Of course, no matter how the story plays out, it always ends the same. This seems appropriate for a children's story, as most of them want to see a happy ending instead of all the other unhappy ones that usually show up in CYOA's. But then, I wouldn't exactly call this a traditional happily ever after. Elvis never does win the beauty contest, after all. I actually think I like it more this way though, because it's not what I was expecting. But then, I guess the ending isn't exactly a sad one either. Elvis goes on to have what I can only assume to be a happy life, and another chicken eventually does win the beauty contest. This may not be the best possible ending, but it is still a happy one. I don't know if a little kid would see it that way, but I certianly liked it.

All in all, this was a nice, wholesome story. I'd show it to my own kids, if I had any. and they'd probably love it. Well done on this one, I hope to read more of your work soon.
-- jster02 on 4/14/2020 3:12:09 AM with a score of 0
Nicely done, quite the wholesome tale.
It's interesting to see all the different items and references to the stuff that happens around.
good work, Mara.
-- PerforatedPenguin on 12/10/2020 1:09:42 PM with a score of 0
This was absolutely amazing, a good take on a fairytale.

First of all, the characters were amazing.

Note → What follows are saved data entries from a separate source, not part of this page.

Lemma gw_step_stopped w o : (forall thread, o <> GwStart thread) -> run (inner w) = false -> run (inner (gw_step w o)) = false.
Proof.
  intros Ho Hr. assert (forall g f c, run (manage_closed_connection g f c).2 = run c) as Hm.
  { intros g f c. unfold manage_closed_connection, kill_child. destruct (negb _); [done|].
    destruct (on_closed c); [|done]. destruct (child (io c)); by destruct f. }
  destruct o as [|data|i failed factory| |j chunk factory| |]; cbn [gw_step]; try done.
  - unfold sender_step, send_check, send_write, send_manage.
    destruct (senders w !! i) as [[data [| |g err|r]]|]; try done.
    + by rewrite Hr.
    + by destruct failed as [[??]|].
    + pose proof (Hm g factory (inner w)) as Hx.
      destruct (manage_closed_connection g factory (inner w)) as [go c]. cbn in *. congruence.
  - by destruct (Ho thread).
  - unfold receiver_step, rx_take, rx_read, rx_manage.
    destruct (receivers w !! j) as [[cut [| |g|g|g|]]|]; try done.
    + by destruct (reader (io (inner w))).
    + destruct chunk as [|b chunk]; [done|]. destruct (feed_bytes cut (b :: chunk)) as [cut' packets]. cbn.
      assert (forall c, run c = false -> run (foldl (dispatch_packet j) c packets) = false) as Hd; [|by apply Hd].
      induction packets as [|p t IH]; intros c Hc; [done|]. cbn. apply IH. unfold dispatch_packet. by destruct (hook c).
    + pose proof (Hm g factory (inner w)) as Hx.
      destruct (manage_closed_connection g factory (inner w)) as [go c]. cbn in *. congruence.
  - unfold close_child, kill_child. by destruct (child (io (inner w))).
Qed.

(** nothing in the system starts the connector again *)
Lemma stopped_step s o : run (inner (gateway s)) = false -> run (inner (gateway (sys_step s o))) = false.
Proof.
  intros Hr. rewrite gateway_step. assert (forall thread, GwStart thread ∉ gw_of s o) as Hno.
  { intros thread. destruct o as [[]|c f g|chunk f]; cbn [gw_of]; try set_solver.
    - destruct (calls s !! c) as [[]|]; try set_solver. destruct (s_state <$> _) as [[]|]; set_solver.
    - destruct (hook_call s), (pending s); set_solver. }
  revert Hr Hno. generalize (gateway s). induction (gw_of s o) as [|x t IH]; intros w Hr Hno; [done|].
  apply IH; [apply gw_step_stopped; set_solver|set_solver].
Qed.

Lemma closed_flag_step s o : closed (ep s) = true -> closed (ep (sys_step s o)) = true.
Proof.
  intros Hc. destruct o as [r|c failed factory|chunk factory]; cbn [sys_step]; [done| |].
  - unfold call_step. destruct (calls s !! c) as [x|]; [|done].
    destruct x as [k data|data|data [|j todo]|data j todo|data j todo|r| | |r|j|j|j|r|j key value|r| | | | |[|j todo]|];
      try done.
    + unfold send_in_gateway. by destruct (s_state <$> _) as [[| | |[]]|].
    + by destruct (take_look_ep c j s) as [-> | ->].
    + destruct (conn_set_attribute_ep j key value (ep s)) as [E|E];
        destruct (conn_set_attribute j key value (ep s)) as [r e]; cbn in E; by subst e.
  - unfold receiver. destruct (hook_call s) as [[p [|j todo]]|]; [done|done|]. by destruct (pending s).
Qed.

Lemma close_progress_step c n s o : (n <= length (store (ep s)))%nat -> close_progress c n s ->
  close_progress c n (sys_step s o).
Proof.
  intros Hn Hs. pose proof (closed_flag_step s o) as Hflag. pose proof (stopped_step s o) as Hstop.
  assert ((forall i, (i < n)%nat -> i ∉ sessions (ep s)) -> forall i, (i < n)%nat -> i ∉ sessions (ep (sys_step s o)))
    as Hrem by (intros Hx i Hi Hin; apply (Hx i Hi); apply (later_sessions _ _ (later_step s o)); [lia|done]).
  unfold close_progress in Hs. destruct (calls s !! c) as [x|] eqn:Hc; [|done].
  assert (c < length (calls s))%nat as Hlt by by eapply lookup_lt_Some.
  destruct (own_step c o) as [(f & g & ->)|Hno].
  2: { unfold close_progress. destruct (other_step_call s o c x Hc Hno) as [-> _].
    destruct x; try done; naive_solver. }
  cbn [sys_step] in *. unfold close_progress, call_step in *. rewrite Hc in *.
  destruct x as [| | | | | | | | | | | | | | | | | | |[|j todo]|]; try done; cbn in *;
    rewrite ?list_lookup_insert_eq, ?Hc by done; try naive_solver.
  destruct Hs as [? ?]. split; [done|]. split; [done|]. intros i _ Hi. by apply elem_of_nil in Hi.
Qed.

Lemma close_progress_run c n s ops : (n <= length (store (ep s)))%nat -> close_progress c n s ->
  close_progress c n (run_sys s ops).
Proof.
  revert s. induction ops as [|o t IH]; intros s Hn Hs; [done|]. cbn. apply IH; [|by apply close_progress_step].
  pose proof (later_length _ _ (later_step s o)). lia.
Qed.

(** the steps of call [c] in a run *)
Fixpoint own_steps (c : nat) (ops : list sys_op) : nat :=
  match ops with
  | [] => 0
  | SysCall c' _ _ :: t => if Nat.eqb c' c then S (own_steps c t) else own_steps c t
  | _ :: t => own_steps c t
  end.

Lemma own_steps_other c o t : (forall f g, o <> SysCall c f g) -> own_steps c (o :: t) = own_steps c t.
Proof.
  intros Ho. destruct o as [|c' f g|]; [done| |done]. cbn. rewrite (proj2 (Nat.eqb_neq c' c)); [done|]. intros ->.
  by apply (Ho f g).
Qed.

Madame Raccoon and Elvis have a strong bond and you can see that during the story. All the other characters too, even Felix, were excellent.

Second of all, the plot. The way it was set up--Madame Raccoon telling a tale--was amazing.

An epic tale, really liked this, thank you for making this!
-- AestheticLlama on 9/30/2020 9:53:39 AM with a score of 0
Loved it soooo much. It's so sweet.
-- CarterBrazensky on 4/11/2020 10:32:26 PM with a score of 0
Ah, this is really nice. I actually haven't read too much of your writing but from what I can gather, you're always very creative!
I pictured sweet little Beatrix Potter-like illustrations as I read. when it comes to kid's books, I think it's especially important if it sounds right when read aloud. All together pleasent.
I will say at the very beginning the grammar comes off a tad strange. Commas and periods placed odd, you see. I googled wide-hipped elves to see if it was some kind of flower I didn't know of, but I'm afraid I can't share my results. Children might be reading this...
Other than that, it was an enjoyable story. :))
-- puddlebunni on 4/7/2020 10:02:00 PM with a score of 0
Well this was quite an imaginative story, it is hard to know what to make of it :D Interesting and compelling throughout it is brilliantly written, especially for a Non-Native English speaker, though depending on the age of your target audience you might want to go easy on using words like "stilettos" which your under 12's might not know.

The story had some branching but could have expanded more, the items that I picked up as well didn't seem to have any uses in the branches I followed? The ending was a little sudden but I liked the LOTR reference about the eagles. The characters were quite cute and I imagine illustrations would complement this story quite nicely.